- **MATERIAL FOR THIS EXERCISE**
(** * Withdrawal webhook relay: a model of the three handler variants

    The repository holds one small service in three versions: a webhook
    receiver that filters withdrawal events, decodes them, formats a chat
    message and posts it to the Telegram Bot API.  The versions differ only
    in the deduplication backend: none, a process-local [Set] trimmed on a
    timer, and an Upstash Redis store with a 900 second expiry.

    JavaScript values are modelled by the types the data model gives them:
    strings are sequences of code units below 256, the integer fields
    [timestamp] and [fee] are [Z], [tokenAmount] is a binary64 number, a
    field that is absent ([undefined]) is [None].  Exceptions, the console,
    the network and the stores are explicit: every handler is a function
    from a state to a completion, a new state and the list of actions it
    performed. *)

From Stdlib Require Import ZArith Floats String Ascii List Lia.
From stdpp Require Import base gmap strings list.

#[local] Set Warnings "-inexact-float".

Local Open Scope Z_scope.

(** ** Strings *)

(** The double quote, which the message template needs inside a string. *)
Definition dquote : string := String (ascii_of_nat 34) EmptyString.

(** The line feed of the template literals. *)
Definition nl : string := String (ascii_of_nat 10) EmptyString.

(** [String.prototype.slice(0, n)]: the first [n] code units, or the whole
    string when it is shorter. *)
Definition slice0 (n : nat) (s : string) : string := substring 0 n s.
(** An optional exponent part ([e] or [E], a sign, digits); without one
    the exponent is 0. *)
Definition exponent (dig : string -> N -> nat -> N * nat * string)
    (s : string) : Z * string :=
  match s with
  | String c s' =>
      if (is_chr 101 c || is_chr 69 c)%bool then
        let '(neg, s1) := sign s' in
        let '(v, cnt, s2) := dig s1 0%N O in
        match cnt with
        | O => (0, s)
        | _ => (if neg then - Z.of_N v else Z.of_N v, s2)
        end
      else (0, s)
  | EmptyString => (0, s)
  end.

End Numeral.

(** ** The builtin [float] *)

Definition float_of_string (s : string) : option PyFloat.float :=
  let '(neg, s1) := Numeral.sign (PyStr.strip s) in
  let w := PyStr.lower s1 in
  if (String.eqb w "inf" || String.eqb w "infinity")%bool then Some (S754_infinity neg)
  else if String.eqb w "nan" then Some S754_nan
  else
    let '(ip, ic, s2) := Numeral.digits_us s1 0%N O in
    let '(m, fc, s3) :=
      match s2 with
      | String c r => if Ascii.eqb c "."%char then Numeral.digits_us r ip O else (ip, O, s2)
      | EmptyString => (ip, O, s2)
      end in
    match (ic + fc)%nat with
    | O => None
    | _ =>
        let '(e, s4) := Numeral.exponent Numeral.digits_us s3 in
        if String.eqb s4 "" then Some (PyFloat.of_decimal neg m (e - Z.of_nat fc))
        else None
    end.

(** [float(x)] *)
Definition py_float (x : pyval) : exc PyFloat.float :=
  match x with
  | PFloat f => Return f
  | PInt z =>
      match PyFloat.of_Z z with
      | S754_infinity _ => raise OverflowError "int too large to convert to float"
      | f => Return f
      end
  | PBool b => Return (PyFloat.of_Z (if b then 1 else 0))
  | PStr s =>
      match float_of_string s with
      | Some f => Return f
      | None => raise ValueError "could not convert string to float"
      end
  | PNone | PList _ | PDict _ =>
      raise TypeError "float() argument must be a string or a real number"
  end.
(* ===== verification/Prelude.v ===== *)
(** * gecos: concurrent lists with safe memory reclamation

    The program is a benchmark.  [mrow.c] creates one hash table per test, a
    set of updater threads that insert and delete keys and a set of reader
    threads that search keys, lets them run, and prints statistics.  A build
    links it with one reclamation scheme: the readers take no lock (or a
    sequence lock, hazard pointers, counters, RCU) and the scheme decides when
    a deleted node may be given back to the allocator.  GECOS, the scheme the
    program is named after, keeps a generation counter in each node: a reader
    reads the counter before it follows the pointer to a node and checks it
    after it read the node; the updater increments the counter of a node it
    unlinked before it gives it back.

    ** Files

    - [Prelude]: machine integers, sorted lists.
    - [Mem] (atomic.h, test.h): the shared store, the atomic operations and
      barriers, and the type [prog] of programs: a C function is translated
      once, as a tree of single memory operations, and has two readings, the
      sequential execution [run] and the interleaving [pstep] of a pool of
      threads, in which every load and every store is a step of its own.
      Memory is sequentially consistent; the barriers are kept as operations.
    - [Concrete]: an implementation of the library functions that are
      parameters, for examples and witnesses.  [Schedules] executes chosen
      schedules.
    - [RG], [SWP]: a rely-guarantee logic for [prog] ([wp], with its soundness
      for pools), and the symbolic execution [swp] of a thread that owns most
      of the store.  [Events]: the logic [ewp] for threads whose library calls
      have an effect and may have to wait, and executions of machines.
    - [Table], [TableFacts]: sorted linked lists in the store, the invariant
      [Inv] of the table, the writes an updater may do ([list_step]) and the
      abstract table.  [Frozen]: what updaters with deferred reclamation leave
      alone.
    - [Types]: the types of the store's locations and the programs that respect
      them.
    - [Allocator], [AllocMain] (allocator_malloc.c): [new_node], [free_node],
      the two free lists and the amortised flush, for one thread.  [AllocRoles]
      treats any number of threads that either allocate or free, [AllocRace]
      two threads that do both.  [Erase]: the lists apart from the rest of the
      store.
    - [ListOps]: the interface between mrow.c and the files that define
      [insert] and [delete] ([ListOpsSpec], [DriverSpec]).
    - [Lock] (lock.h): every branch, a module each, behind the class
      [LockOps].  [Mutex]: the locks for several writers exclude each other.
    - [ListWriter] (list_writer.c): [insert] and [delete], proved against the
      interface [SchemeSpec] of a reclamation scheme; they implement
      [ListOpsSpec].  The proofs are made once for any logic with a few rules
      ([WriterLogic], [SchemeJ]).
    - [Stamp]: readers among updaters.  A class [Stamp] tells which counter
      guards a node, or that the updater keeps what it unlinks ([deferred]); the
      file holds the rely and guarantee conditions and what the traversal of a
      list may conclude.  [AllocState]: the state of an updater that keeps
      nothing but the allocator's lists.
    - [ListGecos] (list_gecos.c): the three searches, [free_node_later] and
      its [OSA_BEST] variant, [init_new_node].  [GecosWriter] proves that the
      scheme implements [SchemeSpec]; [GecosReader] and [GecosSearch] prove the
      searches linearizable under any steps that updaters may take.
    - [ListSgecos] (list_sgecos.c): [search], [insert] and [delete] with one
      counter per bucket.  [SgecosWriter] proves that they implement
      [ListOpsSpec], [SgecosSearch] that the search is linearizable.
    - [ListLock] (list_lock.c): the search under a lock.  [LockWriter] and
      [LockSearch] do for the sequence and the generation locks what the files
      above do for GECOS.
    - [Locking]: the locks of pthread as their documentation describes them, a
      machine in which a thread that cannot have a lock waits.  [PthreadLogic]:
      who may change a list when; [PthreadWriter], [PthreadReader],
      [PthreadPool]: updater, search, and all threads together; [PthreadMain]:
      the theorems about the builds with [LSPIN] and [RWLOCK].
    - [ListHp] (hp.c, list_hp.c): announcement, zombies, [scan] and the
      search.  [HpScan]: what [scan] frees; [HpProtect]: [scan] among readers;
      [HpMain]: the search and executions.
    - [ListRc] (rc.c, list_rc.c): counts, [safe_read], the search.  [RcWriter]:
      the updater keeps the counts exact; [RcMain]: sessions with counts.
    - [ListRcu] (rcu.c, list_rcu.c): the search and the deferred free over an
      arbitrary RCU library.  [RcuWriter], [RcuSearch]: the scheme and the
      search; [RcuCount]: the counters of waiting nodes.
    - [Grace]: liburcu as its documentation describes it, a machine in which
      threads, callbacks and grace periods take their steps in any order.
      [GraceLogic], [GraceSteps]: a rely-guarantee logic with the library's data
      and with the hands that every node is in; [GraceWriter], [GraceReader],
      [GracePool]: updater, search, callback, and all of them together;
      [GraceMain]: the theorems, from the initialisation of the table on.
    - [Util], [Stats] (util.h): the random numbers and the statistics.
    - [Mrow] (mrow.c): [get_buckets], [hash_init], [hash_delete], [run],
      [test], [setup_test].  [Hashtable] and [Driver] prove that the table
      refines one finite set of keys and that the driver's loops are folds
      over it; [TableMain] and [MrowMain] state what follows.
    - [Report], [ReportMain] (mrow.c): what a thread reports, what [test]
      condenses and what [main] prints.
    - [Pool]: updater, readers and main thread together, for any build that
      keeps the promises [OwnSpec] and [SearchSpec].  [Builds] shows that
      GECOS in its three variants, SGECOS, the sequence and generation locks
      and RCU do; [Typed] that the functions of these builds, of hazard
      pointers and of reference counts respect the types.
    - [GecosSeq], [Session]: searches that run alone, sequences of operations
      and their reference, a finite set; [Benchmark]: what holds in every
      interleaving; [Progress]: what a thread can still do alone; [TypeMain]:
      [program], the builds of the Makefile, and their type safety; [Agree]: the
      builds compared; [GecosFaults]: executions of the variants that go wrong.

    ** Correspondence

    A [node_t *] is the integer address of a block, its fields are locations
    ([LKey p], [LNext p], [LMrNext p], [LRc p], [LGc p]); a [node_t **] is a
    location, the head of a bucket or a [next] field.  Thread-local variables
    are locations indexed by the thread.  A C function is the definition of the
    same name; its loop is a [Fixpoint] with fuel, named after it, and labels
    reached by [goto] are the constructors of a type of labels.  What the source
    does not define is a parameter: [calloc] (a choice of an unused block, class
    [Calloc] with its laws), [qsort] and [bsearch] ([StdSort]), liburcu
    ([RcuLib]; its calls as events are [urcu], which [Grace] gives their
    meaning), the locks of pthread ([Pthread]; as events they are
    [event_locks], which [Locking] gives their meaning), [pthread_join],
    [time].
    Access to memory that is not allocated, division by zero, a failed
    assertion, the use of an uninitialised variable and the overflow of an
    [int] loop counter of the main thread are errors of the model; the safety
    theorems exclude them, and those about the creation and the end of a table
    assume or prove the bounds the loop counters need.

    ** What the theorems show

    - Builds with generation counters, optimistic locks or RCU: the searches are
      linearizable among an updater and other readers, as long as no counter
      wraps around ([search_linearizable]); no thread ever touches unallocated
      memory, wrapped counters or not ([benchmark_no_fault]); the lists are
      sorted and finite in every store ([benchmark_lists]); the updater's
      results are those of a sequential execution on a set
      ([benchmark_updater]).
    - RCU with callbacks that free nodes while readers search and the updater
      reuses them: the searches are linearizable ([grace_linearizable]), no
      reader reads a node the allocator may hand out ([grace_safe]), and outside
      critical sections every waiting node can be freed ([grace_reclaims]).
    - The locks of pthread: no thread ever stops with an error, a bound of the
      model included ([pthread_safe]), the searches are linearizable
      ([pthread_linearizable]), and there is no deadlock: every execution ends
      and can always be run to its end ([pthread_completes]).
    - Progress: the updater finishes from any point ([updates_nonblocking]), and
      so do the readers of the builds without a read lock
      ([search_nonblocking]); with a sequence lock they wait for a stopped
      updater ([seqlock_readers_wait]).
    - Every build of [program] (GECOS in its three variants and with [OSA_BEST],
      SGECOS, the sequence and generation locks, RCU, the two locks of pthread,
      hazard pointers, reference counts), with at most [MAX_THREAD] updaters and
      readers, keeps the store well typed and faults only by following [NULL]
      ([types_preserved]).
    - Operations refine a finite set, from [hash_init] to [hash_delete]
      ([table_refines_set], [table_life], [searches_alone], [reader_alone]);
      the builds of [program] but hazard pointers and [OSA_BEST], whose updater
      keeps unlinked nodes, answer a session of one thread as the same finite
      set does ([builds_agree]).
    - Hazard pointers, when the nodes lie within 128 GiB of each other and the
      slots in use fit the [K * nbthreads] cells that [scan] allocates: a node
      announced throughout a scan is not freed ([hazard_protects]), the other
      zombies are ([scan_partition]), and the zombies are bounded
      ([zombies_bounded]).  Without the first condition the comparison of
      addresses truncates ([compare_truncates]), without the second [scan]
      writes past its array ([scan_overflow]); and the search may trust a node
      that was freed ([hp_wrong_answer]).  Reference counts are exact between operations
      ([rc_counts_exact]).  RCU: the counter of waiting nodes is right when
      callbacks and retirements do not overlap ([rcu_counts_waiting]) and wrong
      when they do ([rcu_count_race]).
    - Locks exclude each other ([write_locks_exclude]).
    - The allocator never hands out a node twice in one thread
      that frees its nodes in any order ([no_double_allocation]) or among threads that either allocate or free
      ([roles_no_double_allocation]); two threads that do both may get the same
      node ([double_allocation_race]).  It is a stack below its threshold and
      loses nodes at a flush ([free_new_roundtrip], [add_free_leaks]).
    - The random generator has full period ([lcg_period]) and never draws a
      large key, so that no interleaving changes the large keys of the table
      ([large_keys_untouched]).  An accepted command line is in range
      ([setup_test_ok]), unless the number of keys wraps around to zero, when a
      reader divides by it ([setup_test_overflow]).  The printed
      extrema bound every thread's times ([report_extrema]), and the results fit
      their arrays up to [MAX_THREAD] threads ([report_bounds]).

    ** Bounds and fuel

    The fuel of a list traversal is more than the number of keys of the table;
    the theorems about sequential runs and about progress prove that it
    suffices.  A reader among updaters may retry any number of times, so the
    theorems about pools allow the error [OutOfFuel] and hold for every fuel.
    Loops that wait for another thread ([wait_go], [wait_ready], the locks made
    of atomic operations) are bounded by the same fuel.  With the locks of
    pthread nobody retries, and fuel for the longest possible list is enough.
    Counters of type [int] and [long] ([nbfl], [lcnt], [nbretry], the generation
    counters) wrap around as the machine's two's complement does; for a signed
    type this is what the compilers do, not what the C standard promises, and the
    loop counters of [hash_init] and [hash_delete] stop with an error instead.
    The counters of type [double] ([nbmallocs], [thd_ins], ...) are integers
    without bound, which is exact up to [2^53].

    ** Not modelled

    CPU affinity, signals and the text that is printed; the store buffers of
    the machine (the barriers are operations without effect), so that nothing is
    said of missing barriers; the allocation failure of [calloc] in the theorems
    about tables ([CallocTotal]; those about types allow it).  The array that
    [scan] allocates, and never frees, is a list with a bound: a store past its
    last cell is an error, but the block itself is not in the store.  The callbacks of RCU run in [GraceMain] only,
    without the counters of [RCU_COUNT_BLC]; for RCU the other theorems about
    whole executions speak of the time before the first grace period ends.
    [RCU_QSBR] is left out, and so are the errors that the locks of pthread may
    report, which the code ignores.  Several updaters are treated
    for the locks, the allocator and the types only: without a lock list_writer.c
    does not support them, and with one the allocator fails as
    [double_allocation_race] shows.  Hazard pointers and reference counts are
    treated sequentially, apart from [hazard_protects], [hp_wrong_answer] and
    [types_preserved]: the search with hazard pointers is not linearizable, since
    list_writer.c does not mark deleted nodes, and with reference counts readers
    free nodes beside an updater that does both, which the allocator does not
    support.  The addresses of nodes are assumed to lie
    within 128 GiB of each other where [compare] matters. *)
From stdpp Require Export base gmap list sorting.
From Stdlib Require Export ZArith Lia.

- **WHAT YOU SHOULD DO**
What lines of the material above include "webhook"? Copy each one.

- **EXERCISE SOLUTION**
(** * Withdrawal webhook relay: a model of the three handler variants
    The repository holds one small service in three versions: a webhook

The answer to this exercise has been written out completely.